Use the entries below and reproduce exactly the lines from the one containing "(* ===== verification/DsdShrink.v ===== *)" down to the one containing "From stdpp Require Import sorting.", both of them included.

(Data excerpts)

============================================================

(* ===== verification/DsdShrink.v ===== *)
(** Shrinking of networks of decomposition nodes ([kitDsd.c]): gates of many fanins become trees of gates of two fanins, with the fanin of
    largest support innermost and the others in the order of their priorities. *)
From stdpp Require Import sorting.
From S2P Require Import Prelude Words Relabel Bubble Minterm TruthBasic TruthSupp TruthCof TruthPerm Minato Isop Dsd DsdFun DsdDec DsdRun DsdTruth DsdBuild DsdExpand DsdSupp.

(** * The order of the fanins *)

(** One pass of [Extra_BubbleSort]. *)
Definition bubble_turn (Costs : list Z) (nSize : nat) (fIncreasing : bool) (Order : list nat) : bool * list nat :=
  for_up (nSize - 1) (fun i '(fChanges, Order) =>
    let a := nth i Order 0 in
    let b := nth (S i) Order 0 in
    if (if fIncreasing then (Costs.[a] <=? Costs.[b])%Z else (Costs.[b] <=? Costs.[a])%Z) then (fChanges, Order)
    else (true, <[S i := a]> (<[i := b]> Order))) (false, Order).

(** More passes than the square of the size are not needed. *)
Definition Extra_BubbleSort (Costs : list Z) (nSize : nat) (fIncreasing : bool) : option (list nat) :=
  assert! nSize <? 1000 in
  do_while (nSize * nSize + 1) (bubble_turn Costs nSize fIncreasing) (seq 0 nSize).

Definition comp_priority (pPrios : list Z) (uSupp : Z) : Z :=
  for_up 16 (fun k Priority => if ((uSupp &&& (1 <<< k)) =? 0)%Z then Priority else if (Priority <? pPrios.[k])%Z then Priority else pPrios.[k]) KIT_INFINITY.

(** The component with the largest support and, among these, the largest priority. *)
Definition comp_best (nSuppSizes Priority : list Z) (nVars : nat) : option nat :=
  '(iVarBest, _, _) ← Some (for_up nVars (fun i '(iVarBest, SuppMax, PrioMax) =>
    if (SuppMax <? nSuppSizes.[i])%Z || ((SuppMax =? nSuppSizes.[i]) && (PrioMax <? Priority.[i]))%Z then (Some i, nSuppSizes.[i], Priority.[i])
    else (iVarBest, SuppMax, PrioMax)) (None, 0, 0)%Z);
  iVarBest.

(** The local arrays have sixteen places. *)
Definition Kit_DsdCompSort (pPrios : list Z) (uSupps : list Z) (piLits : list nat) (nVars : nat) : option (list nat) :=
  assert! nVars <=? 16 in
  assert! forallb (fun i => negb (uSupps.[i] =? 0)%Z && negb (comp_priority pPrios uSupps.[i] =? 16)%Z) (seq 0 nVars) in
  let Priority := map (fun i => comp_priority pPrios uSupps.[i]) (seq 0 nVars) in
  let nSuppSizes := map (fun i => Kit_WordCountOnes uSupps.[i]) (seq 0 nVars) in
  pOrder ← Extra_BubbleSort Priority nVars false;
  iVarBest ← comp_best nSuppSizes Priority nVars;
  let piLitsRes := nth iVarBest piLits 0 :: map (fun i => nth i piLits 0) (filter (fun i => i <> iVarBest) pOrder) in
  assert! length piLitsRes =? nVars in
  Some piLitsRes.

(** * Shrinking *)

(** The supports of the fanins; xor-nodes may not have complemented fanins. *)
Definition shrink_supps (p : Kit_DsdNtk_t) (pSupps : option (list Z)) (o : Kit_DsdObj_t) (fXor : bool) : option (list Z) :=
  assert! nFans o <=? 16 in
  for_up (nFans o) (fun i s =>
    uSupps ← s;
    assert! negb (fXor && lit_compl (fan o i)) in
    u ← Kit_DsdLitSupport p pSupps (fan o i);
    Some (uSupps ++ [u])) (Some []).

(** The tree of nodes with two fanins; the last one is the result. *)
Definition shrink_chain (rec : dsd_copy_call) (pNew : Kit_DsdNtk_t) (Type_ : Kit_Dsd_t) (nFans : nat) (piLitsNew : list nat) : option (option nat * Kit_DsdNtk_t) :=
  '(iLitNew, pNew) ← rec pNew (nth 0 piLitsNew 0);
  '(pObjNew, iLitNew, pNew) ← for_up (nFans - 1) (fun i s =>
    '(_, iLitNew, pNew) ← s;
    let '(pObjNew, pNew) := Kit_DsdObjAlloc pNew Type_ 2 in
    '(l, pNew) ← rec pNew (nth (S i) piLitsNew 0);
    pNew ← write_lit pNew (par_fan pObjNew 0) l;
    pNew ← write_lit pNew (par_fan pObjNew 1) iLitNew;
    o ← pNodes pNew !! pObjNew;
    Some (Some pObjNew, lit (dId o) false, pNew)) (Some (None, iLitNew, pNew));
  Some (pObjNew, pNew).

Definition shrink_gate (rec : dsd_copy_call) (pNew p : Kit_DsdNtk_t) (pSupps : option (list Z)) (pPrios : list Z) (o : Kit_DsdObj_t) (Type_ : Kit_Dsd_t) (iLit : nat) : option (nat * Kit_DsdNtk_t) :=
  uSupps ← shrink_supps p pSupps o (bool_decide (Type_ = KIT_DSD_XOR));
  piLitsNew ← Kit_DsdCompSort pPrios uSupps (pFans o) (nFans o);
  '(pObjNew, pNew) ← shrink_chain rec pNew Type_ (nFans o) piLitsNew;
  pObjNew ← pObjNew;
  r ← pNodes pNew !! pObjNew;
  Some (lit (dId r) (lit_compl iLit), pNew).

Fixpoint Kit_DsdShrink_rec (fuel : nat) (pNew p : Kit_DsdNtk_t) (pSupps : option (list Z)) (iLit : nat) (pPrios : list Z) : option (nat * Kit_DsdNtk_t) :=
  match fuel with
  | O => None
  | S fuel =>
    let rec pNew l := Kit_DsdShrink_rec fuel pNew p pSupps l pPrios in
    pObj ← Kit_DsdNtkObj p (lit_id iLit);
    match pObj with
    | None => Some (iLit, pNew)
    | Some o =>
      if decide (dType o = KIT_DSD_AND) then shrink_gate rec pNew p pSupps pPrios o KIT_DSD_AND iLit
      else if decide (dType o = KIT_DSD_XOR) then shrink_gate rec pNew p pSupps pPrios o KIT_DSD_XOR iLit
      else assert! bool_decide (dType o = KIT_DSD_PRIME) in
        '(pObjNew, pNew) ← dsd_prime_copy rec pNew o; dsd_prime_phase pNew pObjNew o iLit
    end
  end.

============================================================

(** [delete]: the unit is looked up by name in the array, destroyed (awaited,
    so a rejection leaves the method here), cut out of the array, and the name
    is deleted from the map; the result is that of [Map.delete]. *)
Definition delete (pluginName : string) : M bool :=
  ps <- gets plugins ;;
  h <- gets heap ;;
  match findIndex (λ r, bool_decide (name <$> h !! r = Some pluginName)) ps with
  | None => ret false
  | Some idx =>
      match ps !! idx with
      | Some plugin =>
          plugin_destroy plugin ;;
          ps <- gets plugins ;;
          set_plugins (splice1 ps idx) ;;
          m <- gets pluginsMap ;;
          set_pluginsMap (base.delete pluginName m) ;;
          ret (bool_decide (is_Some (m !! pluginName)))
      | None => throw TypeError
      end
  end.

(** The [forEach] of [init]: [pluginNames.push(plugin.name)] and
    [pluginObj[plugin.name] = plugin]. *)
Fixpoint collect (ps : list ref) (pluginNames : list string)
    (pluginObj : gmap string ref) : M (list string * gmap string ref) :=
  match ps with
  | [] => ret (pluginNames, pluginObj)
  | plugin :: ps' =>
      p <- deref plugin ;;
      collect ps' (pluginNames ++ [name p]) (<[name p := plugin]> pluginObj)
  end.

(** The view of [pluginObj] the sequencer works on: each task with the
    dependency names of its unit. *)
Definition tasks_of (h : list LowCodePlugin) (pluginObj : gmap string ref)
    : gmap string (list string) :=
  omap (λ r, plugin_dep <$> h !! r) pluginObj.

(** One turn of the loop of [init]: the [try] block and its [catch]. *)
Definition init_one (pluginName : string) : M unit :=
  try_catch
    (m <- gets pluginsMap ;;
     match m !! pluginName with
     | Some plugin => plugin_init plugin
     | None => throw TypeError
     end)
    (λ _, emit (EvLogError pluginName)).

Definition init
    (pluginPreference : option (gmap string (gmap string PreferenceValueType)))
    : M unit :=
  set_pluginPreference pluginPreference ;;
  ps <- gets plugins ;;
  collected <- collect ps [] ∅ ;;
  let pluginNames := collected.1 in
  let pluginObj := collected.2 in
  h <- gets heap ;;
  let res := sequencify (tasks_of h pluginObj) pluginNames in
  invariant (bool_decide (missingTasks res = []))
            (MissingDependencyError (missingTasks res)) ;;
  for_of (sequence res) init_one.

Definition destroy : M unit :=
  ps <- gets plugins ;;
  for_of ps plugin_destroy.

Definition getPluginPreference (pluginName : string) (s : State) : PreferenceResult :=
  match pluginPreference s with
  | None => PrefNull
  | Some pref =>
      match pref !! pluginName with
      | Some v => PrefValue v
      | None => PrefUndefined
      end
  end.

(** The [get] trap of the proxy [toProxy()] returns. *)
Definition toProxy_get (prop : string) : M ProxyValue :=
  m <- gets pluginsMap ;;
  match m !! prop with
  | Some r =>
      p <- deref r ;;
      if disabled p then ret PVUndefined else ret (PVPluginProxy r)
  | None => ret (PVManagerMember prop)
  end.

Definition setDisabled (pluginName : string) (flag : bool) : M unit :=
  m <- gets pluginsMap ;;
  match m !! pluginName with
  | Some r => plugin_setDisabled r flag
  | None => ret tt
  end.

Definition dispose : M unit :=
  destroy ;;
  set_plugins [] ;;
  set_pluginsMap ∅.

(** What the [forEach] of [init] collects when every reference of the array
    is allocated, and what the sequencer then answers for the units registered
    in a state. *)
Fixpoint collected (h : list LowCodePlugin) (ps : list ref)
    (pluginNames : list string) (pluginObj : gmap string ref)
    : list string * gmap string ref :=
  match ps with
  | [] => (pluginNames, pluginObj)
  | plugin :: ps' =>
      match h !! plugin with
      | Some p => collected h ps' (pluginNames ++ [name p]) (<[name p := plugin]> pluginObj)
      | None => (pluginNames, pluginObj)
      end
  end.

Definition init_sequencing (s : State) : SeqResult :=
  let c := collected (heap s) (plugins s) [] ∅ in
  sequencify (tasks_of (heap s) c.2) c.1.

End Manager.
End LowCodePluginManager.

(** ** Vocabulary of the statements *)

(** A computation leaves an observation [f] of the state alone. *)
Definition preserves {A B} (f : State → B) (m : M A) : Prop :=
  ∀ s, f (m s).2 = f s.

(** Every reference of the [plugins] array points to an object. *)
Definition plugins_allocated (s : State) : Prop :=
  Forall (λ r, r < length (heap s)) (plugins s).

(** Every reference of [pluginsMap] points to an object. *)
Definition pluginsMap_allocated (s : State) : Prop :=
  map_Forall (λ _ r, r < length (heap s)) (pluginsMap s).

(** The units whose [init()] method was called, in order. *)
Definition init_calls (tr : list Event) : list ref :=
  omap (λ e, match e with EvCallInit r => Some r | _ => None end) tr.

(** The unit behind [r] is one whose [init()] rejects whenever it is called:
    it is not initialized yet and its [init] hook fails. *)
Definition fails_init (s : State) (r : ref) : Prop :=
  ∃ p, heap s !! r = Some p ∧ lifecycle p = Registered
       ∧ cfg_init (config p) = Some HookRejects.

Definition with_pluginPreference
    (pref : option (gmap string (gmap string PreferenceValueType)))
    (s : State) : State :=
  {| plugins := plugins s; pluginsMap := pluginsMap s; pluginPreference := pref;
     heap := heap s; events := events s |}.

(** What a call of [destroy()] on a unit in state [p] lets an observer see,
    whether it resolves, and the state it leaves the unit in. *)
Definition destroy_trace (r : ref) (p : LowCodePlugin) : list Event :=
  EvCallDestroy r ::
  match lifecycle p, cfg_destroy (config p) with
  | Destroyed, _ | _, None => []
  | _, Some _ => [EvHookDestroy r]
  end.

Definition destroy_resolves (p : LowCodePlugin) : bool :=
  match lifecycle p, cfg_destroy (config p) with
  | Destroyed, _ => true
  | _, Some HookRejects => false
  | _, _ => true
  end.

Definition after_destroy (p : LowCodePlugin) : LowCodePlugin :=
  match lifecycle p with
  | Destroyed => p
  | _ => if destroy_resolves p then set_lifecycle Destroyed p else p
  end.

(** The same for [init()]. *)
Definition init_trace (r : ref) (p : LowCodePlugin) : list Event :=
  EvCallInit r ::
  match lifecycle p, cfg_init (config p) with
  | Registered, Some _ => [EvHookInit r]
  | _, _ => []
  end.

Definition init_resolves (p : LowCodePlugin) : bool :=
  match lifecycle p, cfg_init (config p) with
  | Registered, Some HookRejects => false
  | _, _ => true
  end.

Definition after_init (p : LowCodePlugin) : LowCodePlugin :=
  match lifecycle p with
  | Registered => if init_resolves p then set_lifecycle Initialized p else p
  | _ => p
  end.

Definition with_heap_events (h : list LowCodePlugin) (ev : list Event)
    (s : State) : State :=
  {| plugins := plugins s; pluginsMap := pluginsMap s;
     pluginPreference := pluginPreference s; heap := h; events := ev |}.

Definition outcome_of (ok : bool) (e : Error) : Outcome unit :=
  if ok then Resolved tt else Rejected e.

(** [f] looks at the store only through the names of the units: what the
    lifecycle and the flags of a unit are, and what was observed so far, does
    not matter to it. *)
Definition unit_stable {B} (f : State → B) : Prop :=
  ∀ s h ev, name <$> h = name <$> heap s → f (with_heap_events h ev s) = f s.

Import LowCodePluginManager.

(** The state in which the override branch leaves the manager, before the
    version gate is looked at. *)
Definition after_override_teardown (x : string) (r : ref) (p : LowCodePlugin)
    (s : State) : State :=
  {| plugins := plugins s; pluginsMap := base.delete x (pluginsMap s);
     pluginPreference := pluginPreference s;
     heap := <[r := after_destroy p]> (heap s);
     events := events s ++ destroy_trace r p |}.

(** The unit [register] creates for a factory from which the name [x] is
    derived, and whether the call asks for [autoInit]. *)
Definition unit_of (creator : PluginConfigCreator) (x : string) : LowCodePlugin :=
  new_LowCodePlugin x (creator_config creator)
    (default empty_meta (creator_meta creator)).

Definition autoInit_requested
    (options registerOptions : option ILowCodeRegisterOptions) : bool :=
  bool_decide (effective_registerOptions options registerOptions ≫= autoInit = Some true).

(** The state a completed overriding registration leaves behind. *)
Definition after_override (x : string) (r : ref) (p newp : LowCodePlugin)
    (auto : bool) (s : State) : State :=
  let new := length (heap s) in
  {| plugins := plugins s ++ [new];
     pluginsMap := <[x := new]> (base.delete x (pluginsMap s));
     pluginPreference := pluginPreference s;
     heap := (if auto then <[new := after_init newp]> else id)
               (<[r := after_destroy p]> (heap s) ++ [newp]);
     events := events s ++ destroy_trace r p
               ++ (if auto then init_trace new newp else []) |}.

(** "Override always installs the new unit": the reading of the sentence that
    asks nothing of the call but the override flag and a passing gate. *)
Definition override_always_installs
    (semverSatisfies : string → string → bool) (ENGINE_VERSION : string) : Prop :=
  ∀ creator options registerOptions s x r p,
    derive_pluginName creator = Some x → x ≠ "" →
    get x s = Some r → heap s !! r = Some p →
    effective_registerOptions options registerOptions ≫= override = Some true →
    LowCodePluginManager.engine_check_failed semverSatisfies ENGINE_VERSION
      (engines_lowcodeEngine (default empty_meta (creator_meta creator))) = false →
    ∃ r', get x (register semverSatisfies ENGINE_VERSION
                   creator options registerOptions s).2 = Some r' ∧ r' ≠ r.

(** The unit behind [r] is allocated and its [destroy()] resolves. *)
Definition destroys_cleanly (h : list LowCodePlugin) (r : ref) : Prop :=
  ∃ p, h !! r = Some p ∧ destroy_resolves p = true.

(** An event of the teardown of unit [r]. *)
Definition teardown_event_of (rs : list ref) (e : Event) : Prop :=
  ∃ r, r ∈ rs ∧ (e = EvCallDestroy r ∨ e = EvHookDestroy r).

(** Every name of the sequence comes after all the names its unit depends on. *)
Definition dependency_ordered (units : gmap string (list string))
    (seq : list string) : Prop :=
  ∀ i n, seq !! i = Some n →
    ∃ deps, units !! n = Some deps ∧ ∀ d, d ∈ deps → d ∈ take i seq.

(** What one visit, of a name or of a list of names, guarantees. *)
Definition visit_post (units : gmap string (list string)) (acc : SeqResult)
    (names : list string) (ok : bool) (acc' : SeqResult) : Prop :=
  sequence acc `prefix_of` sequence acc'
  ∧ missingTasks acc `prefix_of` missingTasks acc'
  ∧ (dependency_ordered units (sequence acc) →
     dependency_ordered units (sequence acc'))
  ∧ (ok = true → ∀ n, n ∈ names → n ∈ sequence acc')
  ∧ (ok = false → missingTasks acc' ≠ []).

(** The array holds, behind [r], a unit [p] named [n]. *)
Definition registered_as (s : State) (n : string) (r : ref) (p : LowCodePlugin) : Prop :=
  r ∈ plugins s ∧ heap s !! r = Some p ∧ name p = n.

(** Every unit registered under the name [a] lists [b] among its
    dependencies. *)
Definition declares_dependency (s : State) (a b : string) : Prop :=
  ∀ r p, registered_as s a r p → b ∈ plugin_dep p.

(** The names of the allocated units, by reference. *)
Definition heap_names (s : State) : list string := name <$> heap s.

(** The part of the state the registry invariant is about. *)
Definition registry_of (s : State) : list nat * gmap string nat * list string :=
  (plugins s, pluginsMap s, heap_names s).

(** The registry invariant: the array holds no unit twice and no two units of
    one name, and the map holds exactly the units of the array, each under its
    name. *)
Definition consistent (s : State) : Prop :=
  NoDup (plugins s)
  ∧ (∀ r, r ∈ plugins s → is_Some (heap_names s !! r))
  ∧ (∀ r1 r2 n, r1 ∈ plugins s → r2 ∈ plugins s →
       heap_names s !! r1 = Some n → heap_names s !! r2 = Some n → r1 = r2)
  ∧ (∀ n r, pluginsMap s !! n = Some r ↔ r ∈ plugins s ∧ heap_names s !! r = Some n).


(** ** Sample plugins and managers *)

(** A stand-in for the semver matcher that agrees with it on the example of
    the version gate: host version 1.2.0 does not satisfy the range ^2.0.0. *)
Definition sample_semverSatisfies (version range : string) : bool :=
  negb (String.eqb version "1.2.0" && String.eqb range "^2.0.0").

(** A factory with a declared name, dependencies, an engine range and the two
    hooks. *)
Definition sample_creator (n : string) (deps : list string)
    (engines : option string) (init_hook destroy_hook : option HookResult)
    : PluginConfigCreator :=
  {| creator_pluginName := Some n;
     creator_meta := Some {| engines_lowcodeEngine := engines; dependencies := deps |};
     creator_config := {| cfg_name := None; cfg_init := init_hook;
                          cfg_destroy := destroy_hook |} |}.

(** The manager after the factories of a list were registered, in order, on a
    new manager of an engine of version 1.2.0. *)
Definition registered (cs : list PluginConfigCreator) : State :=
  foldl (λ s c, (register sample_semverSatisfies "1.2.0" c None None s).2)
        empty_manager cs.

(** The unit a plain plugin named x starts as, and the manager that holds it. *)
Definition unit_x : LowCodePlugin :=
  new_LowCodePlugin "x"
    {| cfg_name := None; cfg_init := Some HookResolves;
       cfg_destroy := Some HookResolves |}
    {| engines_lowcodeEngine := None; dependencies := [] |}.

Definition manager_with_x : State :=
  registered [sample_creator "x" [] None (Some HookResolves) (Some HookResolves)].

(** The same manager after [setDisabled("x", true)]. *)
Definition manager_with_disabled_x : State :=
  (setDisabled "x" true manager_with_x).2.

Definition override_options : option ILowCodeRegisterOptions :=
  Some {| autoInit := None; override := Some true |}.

============================================================

Your response
(* ===== verification/DsdShrink.v ===== *)
(** Shrinking of networks of decomposition nodes ([kitDsd.c]): gates of many fanins become trees of gates of two fanins, with the fanin of
    largest support innermost and the others in the order of their priorities. *)
From stdpp Require Import sorting.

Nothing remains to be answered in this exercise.